◆ **TASK GOAL**
The full set of records must be printed exactly as given.
=== DATA FOR THIS TASK ===
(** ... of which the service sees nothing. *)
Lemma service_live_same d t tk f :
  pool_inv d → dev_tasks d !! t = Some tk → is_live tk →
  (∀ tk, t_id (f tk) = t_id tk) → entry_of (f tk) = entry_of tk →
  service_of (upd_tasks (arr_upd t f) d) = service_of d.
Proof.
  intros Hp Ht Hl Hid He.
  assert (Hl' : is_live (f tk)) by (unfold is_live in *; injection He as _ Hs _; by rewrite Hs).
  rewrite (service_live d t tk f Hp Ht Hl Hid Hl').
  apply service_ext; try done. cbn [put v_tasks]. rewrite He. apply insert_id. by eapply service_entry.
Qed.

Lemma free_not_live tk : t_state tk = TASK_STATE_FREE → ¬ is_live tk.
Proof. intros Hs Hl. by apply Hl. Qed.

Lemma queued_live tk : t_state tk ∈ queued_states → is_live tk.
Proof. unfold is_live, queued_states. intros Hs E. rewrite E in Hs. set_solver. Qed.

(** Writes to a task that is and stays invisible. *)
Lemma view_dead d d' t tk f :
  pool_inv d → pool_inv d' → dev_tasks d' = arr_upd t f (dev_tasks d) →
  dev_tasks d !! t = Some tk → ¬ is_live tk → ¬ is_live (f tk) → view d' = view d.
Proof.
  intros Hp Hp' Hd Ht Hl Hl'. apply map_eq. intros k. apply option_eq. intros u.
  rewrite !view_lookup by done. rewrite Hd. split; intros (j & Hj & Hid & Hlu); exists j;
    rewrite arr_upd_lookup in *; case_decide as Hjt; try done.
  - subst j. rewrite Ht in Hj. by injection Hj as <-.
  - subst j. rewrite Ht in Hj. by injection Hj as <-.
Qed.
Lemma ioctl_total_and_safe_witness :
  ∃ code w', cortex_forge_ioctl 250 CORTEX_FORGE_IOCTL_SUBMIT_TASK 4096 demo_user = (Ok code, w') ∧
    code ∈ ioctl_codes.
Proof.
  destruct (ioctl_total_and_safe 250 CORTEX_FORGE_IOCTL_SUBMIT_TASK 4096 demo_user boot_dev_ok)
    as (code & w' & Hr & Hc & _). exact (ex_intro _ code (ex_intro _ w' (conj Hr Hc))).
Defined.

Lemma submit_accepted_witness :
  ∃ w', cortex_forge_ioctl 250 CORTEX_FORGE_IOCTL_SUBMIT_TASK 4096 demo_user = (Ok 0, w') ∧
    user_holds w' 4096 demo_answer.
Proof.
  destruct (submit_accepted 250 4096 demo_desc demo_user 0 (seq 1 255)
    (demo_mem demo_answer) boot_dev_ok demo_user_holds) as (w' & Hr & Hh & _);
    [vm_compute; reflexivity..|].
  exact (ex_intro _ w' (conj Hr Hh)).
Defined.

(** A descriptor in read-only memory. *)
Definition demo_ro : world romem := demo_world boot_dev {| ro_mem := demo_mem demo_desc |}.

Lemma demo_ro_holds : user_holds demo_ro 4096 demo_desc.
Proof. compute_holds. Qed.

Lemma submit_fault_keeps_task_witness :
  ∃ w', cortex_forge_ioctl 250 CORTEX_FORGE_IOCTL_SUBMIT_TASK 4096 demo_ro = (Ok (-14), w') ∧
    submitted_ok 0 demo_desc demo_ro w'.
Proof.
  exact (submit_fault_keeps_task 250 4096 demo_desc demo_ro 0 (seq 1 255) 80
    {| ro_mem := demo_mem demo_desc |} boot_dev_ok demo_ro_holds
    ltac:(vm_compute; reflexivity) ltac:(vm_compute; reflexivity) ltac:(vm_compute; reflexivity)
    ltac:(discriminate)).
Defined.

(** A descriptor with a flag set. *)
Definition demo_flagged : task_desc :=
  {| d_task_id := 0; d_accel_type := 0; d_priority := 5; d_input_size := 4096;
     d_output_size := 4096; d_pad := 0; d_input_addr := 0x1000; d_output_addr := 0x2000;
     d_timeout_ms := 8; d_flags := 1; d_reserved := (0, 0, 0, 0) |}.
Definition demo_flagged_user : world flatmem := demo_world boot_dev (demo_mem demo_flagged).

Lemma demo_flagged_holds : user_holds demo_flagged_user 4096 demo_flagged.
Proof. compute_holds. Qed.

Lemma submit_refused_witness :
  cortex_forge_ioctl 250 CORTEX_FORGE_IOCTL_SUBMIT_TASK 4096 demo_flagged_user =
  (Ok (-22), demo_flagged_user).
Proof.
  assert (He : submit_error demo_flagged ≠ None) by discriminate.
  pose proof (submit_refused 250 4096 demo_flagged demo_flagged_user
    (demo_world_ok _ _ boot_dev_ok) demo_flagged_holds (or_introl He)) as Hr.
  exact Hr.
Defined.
===
◆ **ANSWER SECTION**
(** ... of which the service sees nothing. *)
Lemma service_live_same d t tk f :
  pool_inv d → dev_tasks d !! t = Some tk → is_live tk →
  (∀ tk, t_id (f tk) = t_id tk) → entry_of (f tk) = entry_of tk →
  service_of (upd_tasks (arr_upd t f) d) = service_of d.
Proof.
  intros Hp Ht Hl Hid He.
  assert (Hl' : is_live (f tk)) by (unfold is_live in *; injection He as _ Hs _; by rewrite Hs).
  rewrite (service_live d t tk f Hp Ht Hl Hid Hl').
  apply service_ext; try done. cbn [put v_tasks]. rewrite He. apply insert_id. by eapply service_entry.
Qed.

Lemma free_not_live tk : t_state tk = TASK_STATE_FREE → ¬ is_live tk.
Proof. intros Hs Hl. by apply Hl. Qed.

Lemma queued_live tk : t_state tk ∈ queued_states → is_live tk.
Proof. unfold is_live, queued_states. intros Hs E. rewrite E in Hs. set_solver. Qed.

(** Writes to a task that is and stays invisible. *)
Lemma view_dead d d' t tk f :
  pool_inv d → pool_inv d' → dev_tasks d' = arr_upd t f (dev_tasks d) →
  dev_tasks d !! t = Some tk → ¬ is_live tk → ¬ is_live (f tk) → view d' = view d.
Proof.
  intros Hp Hp' Hd Ht Hl Hl'. apply map_eq. intros k. apply option_eq. intros u.
  rewrite !view_lookup by done. rewrite Hd. split; intros (j & Hj & Hid & Hlu); exists j;
    rewrite arr_upd_lookup in *; case_decide as Hjt; try done.
  - subst j. rewrite Ht in Hj. by injection Hj as <-.
  - subst j. rewrite Ht in Hj. by injection Hj as <-.
Qed.
Lemma ioctl_total_and_safe_witness :
  ∃ code w', cortex_forge_ioctl 250 CORTEX_FORGE_IOCTL_SUBMIT_TASK 4096 demo_user = (Ok code, w') ∧
    code ∈ ioctl_codes.
Proof.
  destruct (ioctl_total_and_safe 250 CORTEX_FORGE_IOCTL_SUBMIT_TASK 4096 demo_user boot_dev_ok)
    as (code & w' & Hr & Hc & _). exact (ex_intro _ code (ex_intro _ w' (conj Hr Hc))).
Defined.

Lemma submit_accepted_witness :
  ∃ w', cortex_forge_ioctl 250 CORTEX_FORGE_IOCTL_SUBMIT_TASK 4096 demo_user = (Ok 0, w') ∧
    user_holds w' 4096 demo_answer.
Proof.
  destruct (submit_accepted 250 4096 demo_desc demo_user 0 (seq 1 255)
    (demo_mem demo_answer) boot_dev_ok demo_user_holds) as (w' & Hr & Hh & _);
    [vm_compute; reflexivity..|].
  exact (ex_intro _ w' (conj Hr Hh)).
Defined.

(** A descriptor in read-only memory. *)
Definition demo_ro : world romem := demo_world boot_dev {| ro_mem := demo_mem demo_desc |}.

Lemma demo_ro_holds : user_holds demo_ro 4096 demo_desc.
Proof. compute_holds. Qed.

Lemma submit_fault_keeps_task_witness :
  ∃ w', cortex_forge_ioctl 250 CORTEX_FORGE_IOCTL_SUBMIT_TASK 4096 demo_ro = (Ok (-14), w') ∧
    submitted_ok 0 demo_desc demo_ro w'.
Proof.
  exact (submit_fault_keeps_task 250 4096 demo_desc demo_ro 0 (seq 1 255) 80
    {| ro_mem := demo_mem demo_desc |} boot_dev_ok demo_ro_holds
    ltac:(vm_compute; reflexivity) ltac:(vm_compute; reflexivity) ltac:(vm_compute; reflexivity)
    ltac:(discriminate)).
Defined.

(** A descriptor with a flag set. *)
Definition demo_flagged : task_desc :=
  {| d_task_id := 0; d_accel_type := 0; d_priority := 5; d_input_size := 4096;
     d_output_size := 4096; d_pad := 0; d_input_addr := 0x1000; d_output_addr := 0x2000;
     d_timeout_ms := 8; d_flags := 1; d_reserved := (0, 0, 0, 0) |}.
Definition demo_flagged_user : world flatmem := demo_world boot_dev (demo_mem demo_flagged).

Lemma demo_flagged_holds : user_holds demo_flagged_user 4096 demo_flagged.
Proof. compute_holds. Qed.

Lemma submit_refused_witness :
  cortex_forge_ioctl 250 CORTEX_FORGE_IOCTL_SUBMIT_TASK 4096 demo_flagged_user =
  (Ok (-22), demo_flagged_user).
Proof.
  assert (He : submit_error demo_flagged ≠ None) by discriminate.
  pose proof (submit_refused 250 4096 demo_flagged demo_flagged_user
    (demo_world_ok _ _ boot_dev_ok) demo_flagged_holds (or_introl He)) as Hr.
  exact Hr.
Defined.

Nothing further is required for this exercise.